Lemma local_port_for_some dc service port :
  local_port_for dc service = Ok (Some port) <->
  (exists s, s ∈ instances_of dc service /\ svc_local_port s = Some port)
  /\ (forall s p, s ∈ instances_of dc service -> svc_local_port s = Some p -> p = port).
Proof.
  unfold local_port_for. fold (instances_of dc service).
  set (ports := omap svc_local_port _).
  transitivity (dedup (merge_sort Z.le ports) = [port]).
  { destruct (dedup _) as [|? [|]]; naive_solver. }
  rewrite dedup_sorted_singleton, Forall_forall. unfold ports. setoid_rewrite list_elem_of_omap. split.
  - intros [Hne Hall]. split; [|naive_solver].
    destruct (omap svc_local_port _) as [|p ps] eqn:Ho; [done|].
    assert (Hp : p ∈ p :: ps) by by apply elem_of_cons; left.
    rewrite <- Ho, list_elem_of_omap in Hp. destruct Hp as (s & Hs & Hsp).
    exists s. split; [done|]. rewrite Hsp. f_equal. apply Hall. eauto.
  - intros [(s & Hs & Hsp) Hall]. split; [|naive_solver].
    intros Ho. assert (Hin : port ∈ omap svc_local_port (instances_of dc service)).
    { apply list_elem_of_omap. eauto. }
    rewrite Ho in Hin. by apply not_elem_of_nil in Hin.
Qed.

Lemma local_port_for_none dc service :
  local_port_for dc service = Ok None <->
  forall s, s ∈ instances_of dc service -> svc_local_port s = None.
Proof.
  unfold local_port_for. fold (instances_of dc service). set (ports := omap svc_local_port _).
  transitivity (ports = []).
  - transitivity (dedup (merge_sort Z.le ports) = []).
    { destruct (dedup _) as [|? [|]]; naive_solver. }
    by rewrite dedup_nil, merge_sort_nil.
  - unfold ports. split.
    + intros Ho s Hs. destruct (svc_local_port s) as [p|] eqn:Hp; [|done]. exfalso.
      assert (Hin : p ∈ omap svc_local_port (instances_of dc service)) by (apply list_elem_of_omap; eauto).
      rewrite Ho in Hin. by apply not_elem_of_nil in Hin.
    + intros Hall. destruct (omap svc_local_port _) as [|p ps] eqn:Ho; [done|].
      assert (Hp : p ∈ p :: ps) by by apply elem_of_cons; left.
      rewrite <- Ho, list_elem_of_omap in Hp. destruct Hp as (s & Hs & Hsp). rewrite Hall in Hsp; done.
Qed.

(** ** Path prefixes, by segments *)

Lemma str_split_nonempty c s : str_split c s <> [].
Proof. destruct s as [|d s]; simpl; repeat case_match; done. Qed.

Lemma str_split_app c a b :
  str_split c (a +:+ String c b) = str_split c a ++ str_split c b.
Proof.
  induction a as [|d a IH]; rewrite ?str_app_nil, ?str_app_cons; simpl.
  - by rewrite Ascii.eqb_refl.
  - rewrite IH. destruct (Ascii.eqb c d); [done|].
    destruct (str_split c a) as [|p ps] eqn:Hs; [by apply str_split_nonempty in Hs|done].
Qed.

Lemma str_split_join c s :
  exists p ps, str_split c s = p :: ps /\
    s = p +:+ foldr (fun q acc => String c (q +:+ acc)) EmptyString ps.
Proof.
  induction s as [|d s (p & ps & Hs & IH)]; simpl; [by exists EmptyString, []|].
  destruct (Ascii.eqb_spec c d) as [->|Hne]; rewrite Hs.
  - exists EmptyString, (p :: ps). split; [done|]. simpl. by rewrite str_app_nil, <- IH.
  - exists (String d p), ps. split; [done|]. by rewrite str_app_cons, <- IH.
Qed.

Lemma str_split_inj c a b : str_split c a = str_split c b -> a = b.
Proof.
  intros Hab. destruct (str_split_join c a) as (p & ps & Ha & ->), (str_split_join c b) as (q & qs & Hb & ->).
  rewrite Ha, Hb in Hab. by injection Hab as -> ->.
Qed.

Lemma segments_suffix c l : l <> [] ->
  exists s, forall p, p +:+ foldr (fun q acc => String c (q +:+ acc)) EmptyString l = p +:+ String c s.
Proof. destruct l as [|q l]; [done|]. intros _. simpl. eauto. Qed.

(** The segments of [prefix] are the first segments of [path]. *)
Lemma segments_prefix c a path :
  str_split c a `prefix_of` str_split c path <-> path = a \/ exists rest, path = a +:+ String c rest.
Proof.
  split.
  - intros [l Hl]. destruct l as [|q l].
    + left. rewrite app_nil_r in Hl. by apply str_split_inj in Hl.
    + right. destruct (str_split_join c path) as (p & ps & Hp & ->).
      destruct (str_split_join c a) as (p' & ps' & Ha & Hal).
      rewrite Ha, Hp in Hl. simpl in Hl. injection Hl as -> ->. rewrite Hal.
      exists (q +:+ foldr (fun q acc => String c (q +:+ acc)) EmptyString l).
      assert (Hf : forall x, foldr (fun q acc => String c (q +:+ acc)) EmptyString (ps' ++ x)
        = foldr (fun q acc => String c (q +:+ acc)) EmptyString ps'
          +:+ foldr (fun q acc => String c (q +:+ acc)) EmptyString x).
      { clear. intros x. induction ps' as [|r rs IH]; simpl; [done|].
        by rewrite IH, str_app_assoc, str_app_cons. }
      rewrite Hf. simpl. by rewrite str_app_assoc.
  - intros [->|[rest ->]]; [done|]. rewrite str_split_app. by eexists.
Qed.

==

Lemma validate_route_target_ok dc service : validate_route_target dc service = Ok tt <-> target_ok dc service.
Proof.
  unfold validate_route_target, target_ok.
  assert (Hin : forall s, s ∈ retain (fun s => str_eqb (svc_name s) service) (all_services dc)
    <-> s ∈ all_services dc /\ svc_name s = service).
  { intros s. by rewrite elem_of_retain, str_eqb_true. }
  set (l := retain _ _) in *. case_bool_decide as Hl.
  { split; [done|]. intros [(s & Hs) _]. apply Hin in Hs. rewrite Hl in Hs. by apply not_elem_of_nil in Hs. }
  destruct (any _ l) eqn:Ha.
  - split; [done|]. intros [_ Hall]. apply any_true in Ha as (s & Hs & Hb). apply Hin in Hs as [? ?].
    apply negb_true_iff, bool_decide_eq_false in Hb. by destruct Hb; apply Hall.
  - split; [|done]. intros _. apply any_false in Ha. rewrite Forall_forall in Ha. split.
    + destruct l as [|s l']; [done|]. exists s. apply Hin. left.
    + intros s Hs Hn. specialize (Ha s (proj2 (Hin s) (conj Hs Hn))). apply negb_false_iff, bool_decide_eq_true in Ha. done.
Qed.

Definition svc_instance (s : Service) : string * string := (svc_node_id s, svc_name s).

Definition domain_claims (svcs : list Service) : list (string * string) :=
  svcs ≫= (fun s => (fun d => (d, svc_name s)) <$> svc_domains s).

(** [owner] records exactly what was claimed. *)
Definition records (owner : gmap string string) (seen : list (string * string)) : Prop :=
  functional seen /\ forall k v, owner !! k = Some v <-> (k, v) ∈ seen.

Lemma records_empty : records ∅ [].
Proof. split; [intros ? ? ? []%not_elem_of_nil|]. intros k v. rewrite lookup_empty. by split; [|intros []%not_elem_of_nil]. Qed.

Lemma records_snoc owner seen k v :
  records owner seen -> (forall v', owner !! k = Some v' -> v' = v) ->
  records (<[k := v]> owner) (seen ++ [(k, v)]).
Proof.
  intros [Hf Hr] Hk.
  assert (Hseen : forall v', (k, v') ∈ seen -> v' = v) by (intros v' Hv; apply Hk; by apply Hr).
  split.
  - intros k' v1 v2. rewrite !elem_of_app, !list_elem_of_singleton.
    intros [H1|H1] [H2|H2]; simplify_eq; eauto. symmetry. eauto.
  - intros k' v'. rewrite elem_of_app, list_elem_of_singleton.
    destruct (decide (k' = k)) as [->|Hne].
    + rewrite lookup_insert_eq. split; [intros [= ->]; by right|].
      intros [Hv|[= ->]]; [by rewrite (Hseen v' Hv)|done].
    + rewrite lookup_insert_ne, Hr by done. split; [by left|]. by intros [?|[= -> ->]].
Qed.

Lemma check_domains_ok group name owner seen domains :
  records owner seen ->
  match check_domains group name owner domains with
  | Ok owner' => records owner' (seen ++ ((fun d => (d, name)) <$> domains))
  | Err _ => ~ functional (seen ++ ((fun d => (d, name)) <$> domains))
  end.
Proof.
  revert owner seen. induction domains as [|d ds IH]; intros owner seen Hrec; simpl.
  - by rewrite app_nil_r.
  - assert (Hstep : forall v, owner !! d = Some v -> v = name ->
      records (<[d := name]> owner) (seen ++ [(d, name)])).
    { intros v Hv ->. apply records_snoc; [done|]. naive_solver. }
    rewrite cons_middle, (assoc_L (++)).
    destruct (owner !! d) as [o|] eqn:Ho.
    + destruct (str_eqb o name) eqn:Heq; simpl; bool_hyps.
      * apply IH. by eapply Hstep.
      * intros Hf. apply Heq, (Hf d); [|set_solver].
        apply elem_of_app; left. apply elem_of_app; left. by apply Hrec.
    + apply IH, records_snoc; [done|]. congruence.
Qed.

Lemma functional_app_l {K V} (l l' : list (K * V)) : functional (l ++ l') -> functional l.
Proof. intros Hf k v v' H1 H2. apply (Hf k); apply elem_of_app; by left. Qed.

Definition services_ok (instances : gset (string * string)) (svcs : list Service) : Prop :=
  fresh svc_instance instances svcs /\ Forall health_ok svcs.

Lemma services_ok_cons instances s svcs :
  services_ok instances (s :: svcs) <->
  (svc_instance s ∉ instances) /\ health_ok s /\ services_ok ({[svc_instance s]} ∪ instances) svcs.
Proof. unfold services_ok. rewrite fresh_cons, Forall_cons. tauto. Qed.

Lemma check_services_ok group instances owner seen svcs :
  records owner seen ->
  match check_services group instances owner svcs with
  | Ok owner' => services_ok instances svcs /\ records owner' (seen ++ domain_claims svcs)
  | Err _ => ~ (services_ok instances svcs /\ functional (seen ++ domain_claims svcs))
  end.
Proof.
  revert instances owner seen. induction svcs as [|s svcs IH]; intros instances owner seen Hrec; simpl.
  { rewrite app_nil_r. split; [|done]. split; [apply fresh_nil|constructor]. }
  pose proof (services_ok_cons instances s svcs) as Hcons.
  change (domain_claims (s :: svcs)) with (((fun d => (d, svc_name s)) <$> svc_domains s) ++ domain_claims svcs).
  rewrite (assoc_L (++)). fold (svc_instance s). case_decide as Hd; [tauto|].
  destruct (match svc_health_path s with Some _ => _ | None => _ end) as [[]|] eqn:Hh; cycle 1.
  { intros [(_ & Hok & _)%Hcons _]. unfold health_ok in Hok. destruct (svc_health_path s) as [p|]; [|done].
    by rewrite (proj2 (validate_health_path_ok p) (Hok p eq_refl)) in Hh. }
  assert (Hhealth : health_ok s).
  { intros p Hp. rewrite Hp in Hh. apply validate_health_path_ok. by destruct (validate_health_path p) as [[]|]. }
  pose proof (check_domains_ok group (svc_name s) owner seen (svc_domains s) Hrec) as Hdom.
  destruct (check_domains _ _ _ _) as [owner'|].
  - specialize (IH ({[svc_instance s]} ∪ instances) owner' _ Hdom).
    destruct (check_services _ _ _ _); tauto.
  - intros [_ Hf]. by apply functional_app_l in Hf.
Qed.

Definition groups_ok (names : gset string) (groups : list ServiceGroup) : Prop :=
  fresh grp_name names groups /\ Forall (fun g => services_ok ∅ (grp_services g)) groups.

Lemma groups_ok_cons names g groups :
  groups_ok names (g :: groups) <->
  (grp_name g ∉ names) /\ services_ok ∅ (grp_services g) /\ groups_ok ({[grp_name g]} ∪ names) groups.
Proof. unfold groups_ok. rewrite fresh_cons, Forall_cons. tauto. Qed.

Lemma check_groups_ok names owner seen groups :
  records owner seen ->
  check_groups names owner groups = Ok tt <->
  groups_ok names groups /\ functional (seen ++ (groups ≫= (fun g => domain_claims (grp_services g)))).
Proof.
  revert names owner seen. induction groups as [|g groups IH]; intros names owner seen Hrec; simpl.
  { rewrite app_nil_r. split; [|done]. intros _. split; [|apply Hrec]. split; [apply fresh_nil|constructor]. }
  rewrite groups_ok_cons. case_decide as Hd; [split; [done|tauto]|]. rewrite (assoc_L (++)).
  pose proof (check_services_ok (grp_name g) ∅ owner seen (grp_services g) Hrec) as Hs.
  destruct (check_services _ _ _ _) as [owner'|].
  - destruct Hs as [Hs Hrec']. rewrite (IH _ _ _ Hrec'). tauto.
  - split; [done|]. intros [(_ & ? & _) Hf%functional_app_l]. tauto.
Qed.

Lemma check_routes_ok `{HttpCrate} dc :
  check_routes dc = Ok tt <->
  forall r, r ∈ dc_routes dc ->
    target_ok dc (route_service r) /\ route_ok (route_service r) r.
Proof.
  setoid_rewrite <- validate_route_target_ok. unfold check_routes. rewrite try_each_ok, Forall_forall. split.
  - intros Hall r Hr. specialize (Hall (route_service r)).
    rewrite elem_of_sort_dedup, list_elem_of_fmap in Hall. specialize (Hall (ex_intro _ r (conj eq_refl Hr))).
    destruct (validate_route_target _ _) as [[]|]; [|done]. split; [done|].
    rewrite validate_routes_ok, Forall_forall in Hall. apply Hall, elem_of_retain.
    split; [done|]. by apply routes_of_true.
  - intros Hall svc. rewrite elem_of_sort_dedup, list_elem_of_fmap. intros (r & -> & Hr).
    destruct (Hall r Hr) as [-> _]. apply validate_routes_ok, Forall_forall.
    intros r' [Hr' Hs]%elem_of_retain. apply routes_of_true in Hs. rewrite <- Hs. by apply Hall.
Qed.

*Work task*
Only those lines of the entries above that run from the line containing "rewrite cons_middle, (assoc_L (++))." to the line containing "services_ok instances (s :: svcs) <->", both included, should be transcribed exactly.

*Answer to this task*
    rewrite cons_middle, (assoc_L (++)).
    destruct (owner !! d) as [o|] eqn:Ho.
    + destruct (str_eqb o name) eqn:Heq; simpl; bool_hyps.
      * apply IH. by eapply Hstep.
      * intros Hf. apply Heq, (Hf d); [|set_solver].
        apply elem_of_app; left. apply elem_of_app; left. by apply Hrec.
    + apply IH, records_snoc; [done|]. congruence.
Qed.

Lemma functional_app_l {K V} (l l' : list (K * V)) : functional (l ++ l') -> functional l.
Proof. intros Hf k v v' H1 H2. apply (Hf k); apply elem_of_app; by left. Qed.

Definition services_ok (instances : gset (string * string)) (svcs : list Service) : Prop :=
  fresh svc_instance instances svcs /\ Forall health_ok svcs.

Lemma services_ok_cons instances s svcs :
  services_ok instances (s :: svcs) <->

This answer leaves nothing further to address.